Dolar Amerika Serikat (AS) menguat tipis pada perdagangan Senin waktu setempat atau Selasa WIB dan mencapai level tertinggi sejak Mei tahun lalu.
Penguatan ini terjadi karena mata uang tersebut kembali menjadi aset aman bagi investor di tengah meningkatnya eskalasi konflik di kawasan Timur Tengah.
Mengutip data Investing.com, indeks dolar AS yang melacak pergerakan dolar terhadap enam mata uang utama lainnya naik 0,4 persen menjadi 100,51. Indeks tersebut juga berada di jalur mencatat kenaikan bulanan terbesar sejak Juli 2025.
Ketegangan AS-Iran terus meningkat
Meski pemerintah Amerika Serikat di bawah Presiden Donald Trump menyatakan tengah melakukan negosiasi untuk mengakhiri konflik dengan Iran, situasi di lapangan justru menunjukkan peningkatan ketegangan.
Kelompok Houthi yang berbasis di Yaman dan didukung Iran ikut terlibat dalam konflik tersebut pada akhir pekan lalu dengan melancarkan serangan terhadap Israel.
Serangan tersebut memicu kekhawatiran pasar global mengenai potensi gangguan pasokan minyak dunia, mengingat kelompok tersebut memiliki kemampuan menyerang kapal-kapal yang melintasi Laut Merah.
Selain itu, Selat Hormuz yang menjadi jalur utama distribusi energi dunia dilaporkan masih tertutup secara efektif oleh Iran.
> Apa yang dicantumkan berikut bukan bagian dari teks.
(* ===== verification/_CoqProject ===== *)
-Q . S2P
Prelude.v
PyText.v
Clock.v
Json.v
Schema.v
Store.v
CaptureKey.v
Demo.v
Captures.v
CaptureFacts.v
CaptureInbox.v
InboxPages.v
InboxTheorems.v
Activation.v
ActivationFacts.v
ActivationTheorems.v
Schedules.v
ScheduleTheorems.v
Threads.v
ThreadFacts.v
ThreadTheorems.v
Ledger.v
LedgerFacts.v
LedgerRuns.v
LedgerTheorems.v
Runs.v
RuntimeActions.v
PinReleases.v
RuntimeFacts.v
PinFacts.v
RunClosing.v
ClosingFacts.v
RuntimeSessions.v
RuntimeTheorems.v
ClosingTheorems.v
Resources.v
ResourceTheorems.v
Dispatch.v
RuntimeEvents.v
Decisions.v
Recoveries.v
RunRestart.v
RunLife.v
RunCalls.v
RunSteps.v
QueueSteps.v
LifeSessions.v
RunTables.v
LifeTheorems.v
RunTableTheorems.v
DispatchTheorems.v
EventTheorems.v
Transport.v
TransportLedger.v
TransportInbox.v
TransportSteps.v
TransportInvariant.v
TransportReadback.v
TransportTheorems.v
ArtifactModels.v
ArtifactDocuments.v
Materializer.v
MaterializerFacts.v
MaterializerSessions.v
MaterializerOwners.v
MaterializerCrash.v
MaterializerTheorems.v
Registry.v
Evidence.v
Health.v
RegistryFacts.v
EvidenceFacts.v
RegistryTheorems.v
Jalur perairan tersebut merupakan rute penting bagi sekitar seperlima pasokan minyak dan gas global.
Ancaman serangan terhadap infrastruktur Iran
Presiden AS Donald Trump juga mengancam akan menyerang sejumlah infrastruktur energi utama Iran jika negara tersebut tidak mencapai kesepakatan dengan Amerika Serikat.
Salah satu target yang disebut adalah Pulau Kharg yang menjadi fasilitas vital ekspor minyak Iran.
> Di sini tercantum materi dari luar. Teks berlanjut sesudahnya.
Lemma map_id_forall {A} (f : A → A) (P : A → bool) l :
  Forall (λ a, P a = true → f a = a) l → forallb P l = true → map f l = l.
Proof.
  induction 1 as [|a l Ha Hl IH]; simpl; [done|]. rewrite andb_true_iff.
  intros [HP Hf]. rewrite Ha, IH; done.
Qed.

Lemma dedup_unique v : unique_keys v = true → dedup v = v.
Proof.
  induction v as [| | | | |l IH|kvs IH] using json_ind'; simpl; try done.
  - intros Hu. f_equal. by apply (map_id_forall _ unique_keys).
  - rewrite andb_true_iff. intros [Hk Hu].
    rewrite (map_id_forall _ (λ p, unique_keys p.2)).
    + by rewrite dict_of_unique by (by apply keys_unique_NoDup).
    + eapply Forall_impl; [exact IH|]. intros [k v]; simpl. intros H Hv. by rewrite H.
    + done.
Qed.

(** What a value must satisfy to be written and read back: the keys of every
    object are distinct (a [dict] always is such) and its floats are floats. *)
Definition json_ok (v : json) : bool := unique_keys v && floats_ok v.

Lemma loads_dumps_ok ea v : json_ok v = true → loads (dumps ea v) = Some (canon v).
Proof.
  unfold json_ok. rewrite andb_true_iff. intros [Hu Hf]. unfold loads, dumps.
  rewrite parse_render by (by apply canon_floats). simpl.
  by rewrite dedup_unique by (by apply canon_unique).
Qed.

Lemma loads_unique_dumps_blank ea v tail :
  json_ok v = true → no_number_head tail → skip_ws tail = EmptyString →
  loads_unique (dumps ea v +:+ tail) = Some (canon v).
Proof.
  unfold json_ok. rewrite andb_true_iff. intros [Hu Hf] Ht Hb. unfold loads_unique, dumps.
  rewrite parse_render_blank by (done || by apply canon_floats). simpl. by rewrite canon_unique.
Qed.
Lemma loads_unique_dumps_ok ea v :
  json_ok v = true → loads_unique (dumps ea v) = Some (canon v).
Proof.
  intros Hv. rewrite <- (str_app_nil_r (dumps ea v)). by apply loads_unique_dumps_blank.
Qed.

Lemma assoc_elem k v l : NoDup (l.*1) → assoc k l = Some v ↔ (k, v) ∈ l.
Proof.
  induction l as [|[k' v'] l IH]; simpl; [set_solver|].
  rewrite NoDup_cons. intros [Hk Hnd]. rewrite elem_of_cons.
  destruct (String.eqb_spec k k') as [->|Hne].
  - split; [intros [= ->]; by left|]. intros [[= ->]|Hin]; [done|].
    destruct Hk. apply list_elem_of_fmap. by exists (k', v).
  - rewrite IH by done. naive_solver.
Qed.

Lemma assoc_perm k l l' : NoDup (l.*1) → Permutation l l' → assoc k l = assoc k l'.
Proof.
  intros Hnd Hp. assert (NoDup (l'.*1)) as Hnd' by (by rewrite <- Hp).
  apply option_eq. intros v. by rewrite !assoc_elem, Hp.
Qed.

Lemma assoc_map k (f : json → json) l :
  assoc k (map (λ p, (p.1, f p.2)) l) = f <$> assoc k l.
Proof. induction l as [|[k' v'] l IH]; simpl; [done|]. by destruct (String.eqb k k'). Qed.

(** Reading a key of a stored object gives the stored key's value. *)
Lemma jget_canon k v : unique_keys v = true → jget k (canon v) = canon <$> jget k v.
Proof.
  destruct v; simpl; try done. rewrite andb_true_iff, keys_unique_NoDup. intros [Hk _].
  rewrite (assoc_perm _ _ (map (λ p, (p.1, canon p.2)) kvs)).
  - apply assoc_map.
  - by rewrite sort_pairs_perm, map_pair_fst.
  - apply sort_pairs_perm.
Qed.

(** ** Reading a longer text

    What the reader recognised in a text it recognises in every extension of
    that text; so no proper prefix of an object's text is itself read. *)

Lemma skip_ws_app s t c r :
  skip_ws s = String c r → skip_ws (s +:+ t) = String c (r +:+ t).
Proof.
  induction s as [|d s IH]; simpl; [done|]. destruct (is_ws d); [done|]. by intros [= -> ->].
Qed.

Lemma read_char_app c s r t : read_char c s = Some r → read_char c (s +:+ t) = Some (r +:+ t).
Proof. destruct s as [|d s]; simpl; [done|]. destruct (Ascii.eqb d c); naive_solver. Qed.

Lemma read_char_none_app c s t : s ≠ "" → read_char c s = None → read_char c (s +:+ t) = None.
Proof. destruct s as [|d s]; [done|]. simpl. by destruct (Ascii.eqb d c). Qed.

Lemma read_char_cons c s r : read_char c s = Some r ↔ s = String c r.
Proof.
  destruct s as [|d s]; simpl; [done|].
  destruct (Ascii.eqb_spec d c) as [->|]; naive_solver.
Qed.

Lemma read_char_skip_app c s r t :
  read_char c (skip_ws s) = Some r → read_char c (skip_ws (s +:+ t)) = Some (r +:+ t).
Proof.
  intros H. apply read_char_cons in H. erewrite skip_ws_app by done.
  by apply read_char_cons.
Qed.

Lemma read_char_skip_other c d s r t :
  c ≠ d → read_char d (skip_ws s) = Some r → read_char c (skip_ws (s +:+ t)) = None.
Proof.
  intros Hne H. apply read_char_cons in H. erewrite skip_ws_app by done. simpl.
  destruct (Ascii.eqb_spec d c); congruence.
Qed.

Lemma scan_string_app s x r t :
  scan_string s = Some (x, r) → scan_string (s +:+ t) = Some (x, r +:+ t).
Proof.
  remember (String.length s) as n eqn:En. revert s x r En.
  induction (lt_wf n) as [n _ IH]. intros [|c s1] x r En; [done|]. simpl in En.
  cbn [scan_string String.append].
  destruct (Ascii.eqb c dquote); [naive_solver|].
  destruct (Ascii.eqb c backslash).
  - destruct s1 as [|e s2]; [done|]. simpl in En. cbn [String.append].
    destruct (Ascii.eqb e "u").
    + destruct s2 as [|a [|b [|c' [|d s3]]]]; try done. simpl in En. cbn [String.append].
      destruct (hex4 a b c' d) as [n'|]; [|done]. destruct (n' <? 256); [|done].
      destruct (scan_string s3) as [[x' r']|] eqn:E; [|done].
      apply (IH (String.length s3) ltac:(lia) _ _ _ eq_refl) in E. rewrite E. naive_solver.
    + destruct (simple_escape e); [|done].
      destruct (scan_string s2) as [[x' r']|] eqn:E; [|done].
      apply (IH (String.length s2) ltac:(lia) _ _ _ eq_refl) in E. rewrite E. naive_solver.
  - destruct (ord c <? 32); [done|].
    destruct (scan_string s1) as [[x' r']|] eqn:E; [|done].
    apply (IH (String.length s1) ltac:(lia) _ _ _ eq_refl) in E. rewrite E. naive_solver.
Qed.

Lemma read_lit_app lit s r t : read_lit lit s = Some r → read_lit lit (s +:+ t) = Some (r +:+ t).
Proof.
  revert s. induction lit as [|c lit IH]; intros s; simpl; [naive_solver|].
  destruct s as [|d s]; [done|]. simpl. destruct (Ascii.eqb c d); [apply IH|done].
Qed.

Definition lit_head (s : string) : option ascii :=
  match s with String c _ => Some c | EmptyString => None end.

Lemma read_lit_head lit s r : read_lit lit s = Some r → lit ≠ "" → lit_head s = lit_head lit.
Proof.
  destruct lit as [|c lit]; [done|]. destruct s as [|d s]; [done|]. simpl.
  destruct (Ascii.eqb_spec c d); naive_solver.
Qed.

Lemma read_constant_app cs s v r t :
  NoDup (map (λ p : string * json, lit_head p.1) cs) → Forall (λ p : string * json, p.1 ≠ "") cs →
  read_constant cs s = Some (v, r) → read_constant cs (s +:+ t) = Some (v, r +:+ t).
Proof.
  intros Hnd Hne. induction cs as [|[lit w] cs IH]; simpl; [done|].
  apply NoDup_cons in Hnd as [Hh Hnd]. apply Forall_cons in Hne as [Hl Hne]. simpl in Hl.
  destruct (read_lit lit s) as [r'|] eqn:E.
  - intros [= <- <-]. by rewrite (read_lit_app _ _ _ _ E).
  - intros Hc. rewrite (IH Hnd Hne Hc).
    destruct (read_lit lit (s +:+ t)) as [r'|] eqn:E'; [|done]. exfalso.
    apply Hh. apply list_elem_of_fmap.
    assert (∃ p, p ∈ cs ∧ lit_head s = lit_head p.1) as (p & Hp & Hs).
    { clear -Hc Hne. induction cs as [|[l' w'] cs IH]; simpl in *; [done|].
      apply Forall_cons in Hne as [Hl Hne].
      destruct (read_lit l' s) eqn:E2.
      - exists (l', w'). split; [by left|]. by eapply read_lit_head.
      - destruct (IH Hne Hc) as (p & Hp & Hs). exists p. split; [by right|done]. }
    exists p. split; [|done]. rewrite <- Hs. apply read_lit_head in E'; [|done].
    rewrite Forall_forall in Hne. specialize (Hne p Hp). simpl in Hne.
    destruct p as [lp wp], s as [|c s]; simpl in *; [by destruct lp|congruence].
Qed.

Lemma span_spec p s a b :
  span p s = (a, b) →
  s = a +:+ b ∧ str_all p a = true
  ∧ match b with String c _ => p c = false | EmptyString => True end.
Proof.
  revert a b. induction s as [|c s IH]; intros a b; simpl; [naive_solver|].
  destruct (p c) eqn:Hc.
  - destruct (span p s) as [a' b'] eqn:E. intros [= <- <-].
    destruct (IH _ _ eq_refl) as (-> & Ha & Hb). simpl. by rewrite Hc, Ha.
  - intros [= <- <-]. done.
Qed.

Lemma parse_atom_app s v r t :
  parse_atom s = Some (v, r) → r ≠ "" → parse_atom (s +:+ t) = Some (v, r +:+ t).
Proof.
  unfold parse_atom at 1. intros H Hr. destruct (read_constant constants s) as [[w q]|] eqn:E.
  - simplify_eq. unfold parse_atom. erewrite read_constant_app; [done| | |done].
    + apply NoDup_ListNoDup. repeat constructor; simpl; intuition discriminate.
    + by repeat constructor.
  - destruct (span is_number_char s) as [tok q] eqn:Es.
    destruct (number_of tok) as [w|] eqn:En; [|done]. simpl in H. simplify_eq.
    destruct (span_spec _ _ _ _ Es) as (-> & Ha & Hq). rewrite str_app_assoc.
    apply parse_atom_number; [done..|]. by destruct r.
Qed.

(** A number at the very end of a text is the one thing an extension may
    change. *)
Definition closed (v : json) : Prop :=
  match v with JStr _ | JArr _ | JObj _ => True | _ => False end.

Lemma nonempty_skip c s r : read_char c (skip_ws s) = Some r → s ≠ "".
Proof. intros H ->. discriminate. Qed.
Trump menyatakan bahwa Amerika Serikat sedang melakukan diskusi serius dengan pihak yang ia sebut sebagai “rezim baru” di Iran untuk mengakhiri operasi militer yang sedang berlangsung.
Dolar AS jadi aset aman bagi investor
Di tengah situasi tersebut, dolar AS kembali dipandang sebagai instrumen investasi yang relatif aman bagi para pelaku pasar global.
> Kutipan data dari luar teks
(* ===== verification/Schema.v ===== *)
(** * The control database

    The rows of the tables the modelled commands read and write
    ([control/schema.py]) and the database that holds them.  A table whose
    rows are fetched by primary key is a finite map; a table read in insertion
    order ([ORDER BY rowid], [ORDER BY cursor]) is a list, oldest row first.
    A TEXT column that stores a time or a JSON document is that text.  The
    CHECK clauses a row type does not rule out by its shape are boolean
    functions beside it; an INSERT or UPDATE that breaks one raises. *)

From S2P Require Import Prelude PyText.
Open Scope Z_scope.

(** ** idempotency_receipts *)
Record receipt_row := ReceiptRow {
  rc_request_hash : string; rc_status_code : Z; rc_response_json : string;
  rc_created_at : string }.
Abbreviation receipt_key := (string * string * string)%type.

(** ** control_audit *)
Record audit_row := AuditRow {
  au_id : string; au_aggregate_type : string; au_aggregate_id : string;
  au_type : string; au_occurred_at : string; au_payload_json : string }.

(** ** captures *)
Inductive capture_state :=
| pending | approved | claimed | uncertain | consumed | dismissed | failed.
#[export] Instance capture_state_eq_dec : EqDecision capture_state.
Proof. solve_decision. Defined.
Definition state_text (s : capture_state) : string :=
  match s with
  | pending => "pending" | approved => "approved" | claimed => "claimed"
  | uncertain => "uncertain" | consumed => "consumed" | dismissed => "dismissed"
  | failed => "failed"
  end.

Inductive capture_kind := kind_url | kind_text.
#[export] Instance capture_kind_eq_dec : EqDecision capture_kind.
Proof. solve_decision. Defined.
Definition kind_name (k : capture_kind) : string :=
  match k with kind_url => "url" | kind_text => "text" end.

Record capture_row := CaptureRow {
  c_key : string; c_payload : string; c_kind : capture_kind; c_note : string;
  c_state : capture_state; c_claim_owner : option string; c_claim_epoch : Z;
  c_claim_expires_at : option string; c_known_source_id : option string;
  c_consumed_source_ids : option string; c_failure_category : option string;
  c_revision : Z; c_created_at : string; c_updated_at : string }.
Definition capture_check (c : capture_row) : bool :=
  (1 <=? slen (c_payload c)) && (slen (c_payload c) <=? 16384)
  && (slen (c_note c) <=? 2000)
  && match c_failure_category c with
     | None => true
     | Some f => (1 <=? slen f) && (slen f <=? 100)
     end.

(** ** sources and source_aliases (the columns the modelled commands read) *)
Record source_row := SourceRow { s_canonical_id : string }.
Record alias_row := AliasRow { al_source_id : string; al_normalized_value : string }.

(** ** runtime_release_approvals *)
Inductive release_decision := approve | revoke.
#[export] Instance release_decision_eq_dec : EqDecision release_decision.
Proof. solve_decision. Defined.
Definition release_decision_text (d : release_decision) : string :=
  match d with approve => "approve" | revoke => "revoke" end.
Record release_row := ReleaseRow {
  rr_id : string; rr_decision : release_decision; rr_release_id : string;
  rr_manifest_sha256 : string; rr_actor_id : string; rr_decided_at : string }.
Definition release_check (r : release_row) : bool :=
  (1 <=? slen (rr_release_id r)) && (slen (rr_release_id r) <=? 200)
  && is_sha256 (rr_manifest_sha256 r)
  && (1 <=? slen (rr_actor_id r)) && (slen (rr_actor_id r) <=? 200).

(** ** runtime_activation_decisions and transport_activation_decisions *)
Inductive activation_decision := enable | disable.
#[export] Instance activation_decision_eq_dec : EqDecision activation_decision.
Proof. solve_decision. Defined.
Definition activation_decision_text (d : activation_decision) : string :=
  match d with enable => "enable" | disable => "disable" end.
Inductive activation_mode := permanent | window.
#[export] Instance activation_mode_eq_dec : EqDecision activation_mode.
Proof. solve_decision. Defined.
Definition mode_text (m : activation_mode) : string :=
  match m with permanent => "permanent" | window => "window" end.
Sejumlah investor menilai posisi Amerika Serikat sebagai pengekspor minyak bersih dapat memberikan perlindungan tambahan bagi perekonomian terbesar dunia di tengah lonjakan harga energi.
Pergerakan mata uang global lainnya
Pada perdagangan mata uang lainnya, euro terhadap dolar AS (EUR/USD) tercatat relatif stabil di level 1,1458.
Sementara itu, poundsterling Inggris (GBP/USD) juga bergerak tipis di sekitar 1,3179.
Yen Jepang (USD/JPY) turut menjadi sorotan setelah berada di level 159,72. Mata uang Jepang tersebut sempat menembus level kunci 160 dalam beberapa sesi perdagangan terakhir.
Kondisi itu mendorong diplomat mata uang utama Jepang, Atsushi Mimura, untuk menyatakan bahwa langkah tegas mungkin diperlukan guna menghadapi pergerakan spekulatif di pasar valuta asing.
Di sisi lain, dolar Australia (AUD/USD) sedikit melemah ke level 0,6844. Pemerintah Australia sebelumnya mengumumkan rencana memangkas pajak cukai bahan bakar hingga separuh selama tiga bulan untuk meredam lonjakan harga minyak akibat konflik yang sedang berlangsung.